MADELEINE BRAND, host:
Army specialist Daniel Gionet(ph) was buried in Pelham, New Hampshire earlier this month. He was killed after a roadside bomb exploded near his vehicle in Iraq. The 23-year-old left behind a 19-year-old wife, now widow. Katrina Gionet tells the story of how they met and fell in love. New Hampshire Public Radio's Dan Gorenstein prepared this report.
Ms. KATRINA GIONET (Widow): So I see this short kid walking out and I'm like laughing at him, he looked kind of goofy.
DAN GORENSTEIN reporting:
She teased him about his height. She teased him about his ears. She teased the 22-year-old about his receding hairline. She teased him about his ears. She teased the 22-year-old about his receding hairline.
Ms. GIONET: I don't know, and I think that he thought I was really, like, a really big bitch. I was teasing him because I thought he was looking cute, and I was probably just flirting.
GORENSTEIN: The two shared a quick kiss back at Dan's Army barracks where he covertly programmed his number into her cell phone.
Ms. GIONET: I thought that was so cute because all guys want to do is, like, get your number. When you go out and meet a guy, they're like, Oh, can I have your number? And they try all night long.
GORENSTEIN: She called him the next day. They spent hours together getting to know each other. Within a few weeks, the two began making jokes about getting married someday. They knew they had found something special.
Ms. GIONET: We could have fun doing anything. Like one time, I remember, we had nothing to do. We were hanging out, it was so boring, and then we just ended up sitting there naked, throwing popcorn at each other's mouths, you know, and it was so much fun. When he finally did propose to me, it wasn't really finally, it was in May of 2005, so this is four months after we met.
GORENSTEIN: A few days later, the Army transferred Dan to a base in Texas. Katrina says that's when they got nervous. Any time you switch into a new unit, she says, it could be a unit that's about to head off to Iraq.
Ms. GIONET: When he called me to tell me that he was going to Iraq, I cried so hard. Then we started talking about getting married and if we wanted to do it before, and I really didn't want to. I really wanted to wait and have like a huge wedding and do it all right, but he just told me that he really wanted to marry me. He's like, I don't care how it is, where it is, who's there. I just want to marry you and that's it.
GORENSTEIN: About ten months after Dan and Katrina had shared that first kiss at Fort Drum in New York, they were married. A week later, Katrina and her grandmother drove Dan to the airport.

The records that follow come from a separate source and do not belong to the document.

(** * Car evaluation records: progress, status and ownership

    A shallow embedding of the evaluation core of the TypeScript backend:
    the [CarEvaluation] model (schema, [getSummary], [calculateProgress]),
    the request validators of [validators/evaluation.js], the error handler
    and the eight controllers of [controllers/evaluations.ts].

    Conventions.
    - A collection is a finite map from [_id] to the stored document; an
      operation takes the collection and returns its response, together
      with the new collection when it can write.
    - JavaScript numbers carried by documents are integers ([Z]); the
      fractions that only occur inside the mocked estimators are rationals,
      and a division that can meet a zero divisor yields a [Js.Number]
      (a number, an infinity or [NaN]).
    - Strings are ASCII strings, so [String.length] is the JavaScript
      [length].
    - A request body is a JSON document with the keys and types of the
      schema: it carries no [NaN], and an object lists its keys in the
      order of the schema, which is then the order of the messages of a
      validation failure.
    - [Date.now()], [new Date().getFullYear()], the [_id] given to a new
      document and the results of [Math.random()] and [randomBytes] are
      inputs of the operation that reads them.
    - The persistence library is modelled in [Model] by what the
      controllers rely on: a filter compares the stored value of its key;
      update validators run on the body before the query is sent; [save]
      validates the whole document and rejects an invalid one, and
      otherwise writes, and stamps [updatedAt], when a path was
      modified. *)

From Stdlib Require Import ZArith QArith Qround Qminmax Lqa String Ascii List Bool Lia.
From stdpp Require Import gmap strings list pretty sorting.
Import ListNotations.

Local Open Scope string_scope.
Local Open Scope list_scope.
Local Open Scope Z_scope.

(** ** JavaScript values *)

Module Js.

(** Truthiness of a number: every number but [0] is truthy. *)
Definition truthyNum (n : Z) : bool := negb (n =? 0).

(** Truthiness of a string: every string but the empty one. *)
Definition truthyStr (s : string) : bool :=
  match s with EmptyString => false | String _ _ => true end.

(** [Math.round]: the nearest integer, halves towards plus infinity. *)
Definition round (q : Q) : Z := Qfloor (q + (1 # 2))%Q.

(** [x < c] on numbers. *)
Definition lt (x c : Q) : bool := negb (Qle_bool c x).

(** [a || b] on numbers. *)
Definition orNum (a b : Z) : Z := if truthyNum a then a else b.

(** [String.prototype.toUpperCase] on ASCII. *)
Definition upperChar (c : ascii) : ascii :=
  let n := N_of_ascii c in
  if ((97 <=? n) && (n <=? 122))%N then ascii_of_N (n - 32) else c.

Fixpoint toUpperCase (s : string) : string :=
  match s with
  | EmptyString => EmptyString
  | String c r => String (upperChar c) (toUpperCase r)
  end.
(** * A shallow embedding of the DP ticket automation bot (src/main.py)

    The bot drives a browser through Selenium.  Pure parts (the two file
    loaders, the report arithmetic) are plain functions.  Everything that
    talks to the browser lives in a state-and-exception monad over an
    abstract world: the world answers every WebDriver command, may raise
    on any of them, and may deliver an interrupt signal wherever the
    process waits.  Python's [try]/[except]/[finally] become combinators
    of that monad, [for] loops become structural recursion. *)

From Stdlib Require Import ZArith QArith Ascii String List Bool Lia.
From stdpp Require Import base gmap strings list.

Set Warnings "-clear-no-such-hyp".

Local Open Scope string_scope.
Local Open Scope Z_scope.

(** ** Python strings

    A [string] is read as a sequence of code points below 256; the
    white space of [str.strip] in that range is TAB..CR, FS..US, space,
    NEL and the no-break space. *)

Module PyStr.

Definition is_space (c : ascii) : bool :=
  let n := nat_of_ascii c in
  ((9 <=? n) && (n <=? 13) || (28 <=? n) && (n <=? 32)
   || (n =? 133) || (n =? 160))%nat.

Fixpoint lstrip (s : string) : string :=
  match s with
  | EmptyString => EmptyString
  | String c r => if is_space c then lstrip r else s
  end.

Fixpoint rstrip (s : string) : string :=
  match s with
  | EmptyString => EmptyString
  | String c r =>
      match rstrip r with
      | EmptyString => if is_space c then EmptyString else String c EmptyString
      | r' => String c r'
      end
  end.

(** [s.strip()] *)
Definition strip (s : string) : string := rstrip (lstrip s).

(** [s.startswith(p)] *)
Definition startswith (p s : string) : bool := String.prefix p s.

(** truthiness of a [str]: [not s] *)
Definition falsy (s : string) : bool :=
  match s with EmptyString => true | _ => false end.

(** [c.lower()] for a code point below 256 *)
Definition lower_char (c : ascii) : ascii :=
  let n := nat_of_ascii c in
  if ((65 <=? n) && (n <=? 90)
      || (192 <=? n) && (n <=? 222) && negb (n =? 215))%nat
  then ascii_of_nat (n + 32) else c.

Fixpoint lower (s : string) : string :=
  match s with
  | EmptyString => EmptyString
  | String c r => String (lower_char c) (lower r)
  end.

(** [sub in s] *)
Fixpoint contains (sub s : string) : bool :=
  startswith sub s ||
  match s with
  | EmptyString => false
  | String _ r => contains sub r
  end.

End PyStr.

(** ** DataManager.read_daily_input *)

Module DataManager.

(** The [for line in file] loop; [seen_codes] is the Python set,
    [kode_dp_list] the list being appended to. *)
Fixpoint read_lines (lines : list string) (seen_codes : gset string)
    (kode_dp_list : list string) : list string :=
  match lines with
  | [] => kode_dp_list
  | line :: rest =>
      let line := PyStr.strip line in
      if PyStr.falsy line || PyStr.startswith "#" line
         || bool_decide (line ∈ seen_codes)
      then read_lines rest seen_codes kode_dp_list
      else read_lines rest ({[line]} ∪ seen_codes) (kode_dp_list ++ [line])
  end.

(** [file = None] stands for every way the [try] block can raise (no
    file name, missing file, not a file, undecodable bytes): the
    handler returns the empty list.  [Some lines] is the sequence the
    file iterator yields. *)
Definition read_daily_input (file : option (list string)) : list string :=
  match file with
  | None => []
  | Some lines => read_lines lines ∅ []
  end.

(** ** DataManager.load_master_data *)

Record master_entry := MasterEntry {
  City : string;
  RK : string;
  row_number : Z
}.

(** A row of [csv.DictReader]: a dict from the header's names to the
    cell, [None] for a cell the row is too short to have. *)
Abbreviation csv_row := (gmap string (option string)).

(** [row[k].strip() if row[k] else ''], [None] when [row[k]] raises
    [KeyError]. *)
Definition field (row : csv_row) (k : string) : option string :=
  match row !! k with
  | None => None
  | Some None => Some ""
  | Some (Some s) => Some (if PyStr.falsy s then "" else PyStr.strip s)
  end.

(** One turn of [for row_num, row in enumerate(reader, start=2)]; the
    bare [except: continue] leaves the state as it was. *)
Definition load_row (row_num : Z) (row : csv_row)
    (st : gmap string master_entry * Z) : gmap string master_entry * Z :=
  let '(master_data, row_count) := st in
  match field row "Kode_DP" with
  | None => st
  | Some kode_dp =>
    match field row "City" with
    | None => st
    | Some city =>
      match field row "RK" with
      | None => st
      | Some rk =>
          if PyStr.falsy kode_dp || PyStr.falsy city || PyStr.falsy rk
          then st
          else (<[kode_dp := MasterEntry city rk row_num]> master_data,
                row_count + 1)
      end
    end
  end.

Fixpoint load_rows (row_num : Z) (rows : list csv_row)
    (st : gmap string master_entry * Z) : gmap string master_entry * Z :=
  match rows with
  | [] => st
  | row :: rest => load_rows (row_num + 1) rest (load_row row_num row st)
  end.

Record csv_file := CsvFile {
  fieldnames : list string;
  rows : list csv_row
}.

Definition required_fields : list string := ["Kode_DP"; "City"; "RK"].

(** [file = None]: the file cannot be opened or parsed.  The function
    returns [None] for every exception, also for its own [ValueError]s. *)
Definition load_master_data (file : option csv_file)
    : option (gmap string master_entry) :=
  match file with
  | None => None
  | Some f =>
      match fieldnames f with
      | [] => None
      | _ =>
          let cleaned_fieldnames := map PyStr.strip (fieldnames f) in
          let missing_fields :=
            filter (λ fld, fld ∉ cleaned_fieldnames) required_fields in
          match missing_fields with
          | _ :: _ => None
          | [] =>
              let master_data := fst (load_rows 2 (rows f) (∅, 0)) in
              if bool_decide (master_data = ∅) then None
              else Some master_data
          end
      end
  end.

End DataManager.

(** ** Exceptions, results and the monad

    [exc] lists the [Exception] subclasses the code tells apart (and the
    ones the worlds below raise); [KeyboardInterrupt] and [SystemExit]
    derive from [BaseException] only, so [except Exception] lets them
    through while a bare [except:] swallows them. *)

Inductive exc :=
| StaleElementReferenceException
| ElementClickInterceptedException
| TimeoutException
| NoSuchElementException
| WebDriverException
| ValueError
| TypeError
| RuntimeError.

Inductive pyexn :=
| Exc (e : exc)
| KeyboardInterrupt
| SystemExit (code : Z).
(* ===== verification/_CoqProject ===== *)
-Q . S2P
Prelude.v
GoString.v
Keys.v
Sha256.v
GoTime.v
GoJson.v
GoJsonText.v
JsonFacts.v
JsonStrings.v
JsonValues.v
AesGcm.v
Cbor.v
GoDecode.v
DecodeFacts.v
TimeText.v
ToolSchema.v
ToolSchemaTheorems.v
ToolSchemaSpec.v
Sdk.v
SdkTypes.v
StateContract.v
RuntimeContent.v
ContentEnvelope.v
ContentFacts.v
ContentStore.v
StateCompiler.v
StatePlanner.v
PlannerFacts.v
PlannerProgress.v
PlannerTenancy.v
PlannerWf.v
CompilerFacts.v
PlannerScenario.v
PlannerSafety.v
PlannerRun.v
PlannerTheorems.v
Approval.v
ToolPolicy.v
ApprovalTheorems.v
HostProtocol.v
SandboxLedger.v
SandboxHost.v
LedgerSteps.v
LedgerTheorems.v
HostTheorems.v
HostOutputTheorems.v
OutputSpool.v
RedactionTheorems.v
SpoolTheorems.v
DigestFacts.v
ContentKeys.v
ContentTheorems.v
DurableFiles.v
HostFields.v
HostWire.v
HostWireFacts.v
ControlTrust.v
TrustTheorems.v
HostJournal.v
JournalFacts.v
JournalTheorems.v
HostProcess.v
HostProcessFacts.v
HostProcessTheorems.v
HostLoop.v
HostLoopTheorems.v
ResourceManifests.v
ResourceStore.v
ResourceFacts.v
ResourceRuns.v
ResourceTheorems.v
StateMemory.v
MemoryTheorems.v
AdmissionFacts.v
StateRuntime.v
StateRuntimeTheorems.v
Kernel.v
KernelFacts.v
KernelTheorems.v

Ms. GIONET: He said that he wasn't scared at all, so I shouldn't be scared for him, and he's like, this is so hard right now, but when it's all over, it'll all be worth it. He gave me a million kisses all over my face, and he said that those should be enough kisses to tide you over while I'm gone, until I see you again in June. The whole time he was over there, he just told me and his family, all of his friends, that he was so safe, not to worry, and he promised he'd come home.
GORENSTEIN: Despite her husband's pledge, Katrina worried.
Ms. GIONET: I was freaking out because every time any car, like, came near my house and I wasn't expecting anybody, like I thought it was them. And it finally was. And then, I just - I looked at the man and I said, Is everything okay? He was like, oh, I'm blah-blah-blah from Department of the Army, blah-blah-blah.
GORENSTEIN: The rest of the evening was a blur to Katrina. The next morning she received three cards from Dan. It turned out Dan's furlough had been pushed back a month. She opens up the first one.
Ms. GIONET: My love, I miss you so much, and since I promised I would stack up on kisses, here I go, X-O-X-O-X-O.
GORENSTEIN: She reads the second card.
Ms. GIONET: Here's a sweet special kiss for my love's cute little nose.
(Soundbite of a kiss)
Ms. GIONET: There's a third card that came with these, but I didn't open it, and I'm going to wait to open, I think, because that's the last one I'm ever going to get.
GORENSTEIN: After Dan died, a soldier who had fought with him called the widow. He told her the roadside bomb had wounded Dan and other troops, but he said Dan was the only one with any medical training.
Ms. GIONET: So he was like, he was instructing the guys that weren't hurt at all on, like, how to care for the other guys, like, since he couldn't do anything but, like, lay there. And then, when the real medics got there, he's like, don't worry about me, just work on the other guys. So that's what he told me.
I'm going to stay here for a while with his family. I want him right down the street where I can go any time I want. And we purchased cemetery plots so that, if I want, I can be buried with him. So I told my mother-in-law that I want to be buried with him. That's how I feel right now. I want her to wait until I tell her otherwise.
BRAND: Dan Gorenstein of New Hampshire Public Radio produced that story. And 19-year-old Katrina Gionet plans to transfer to a college near Dan's hometown, where she'll continue pursuing her math degree.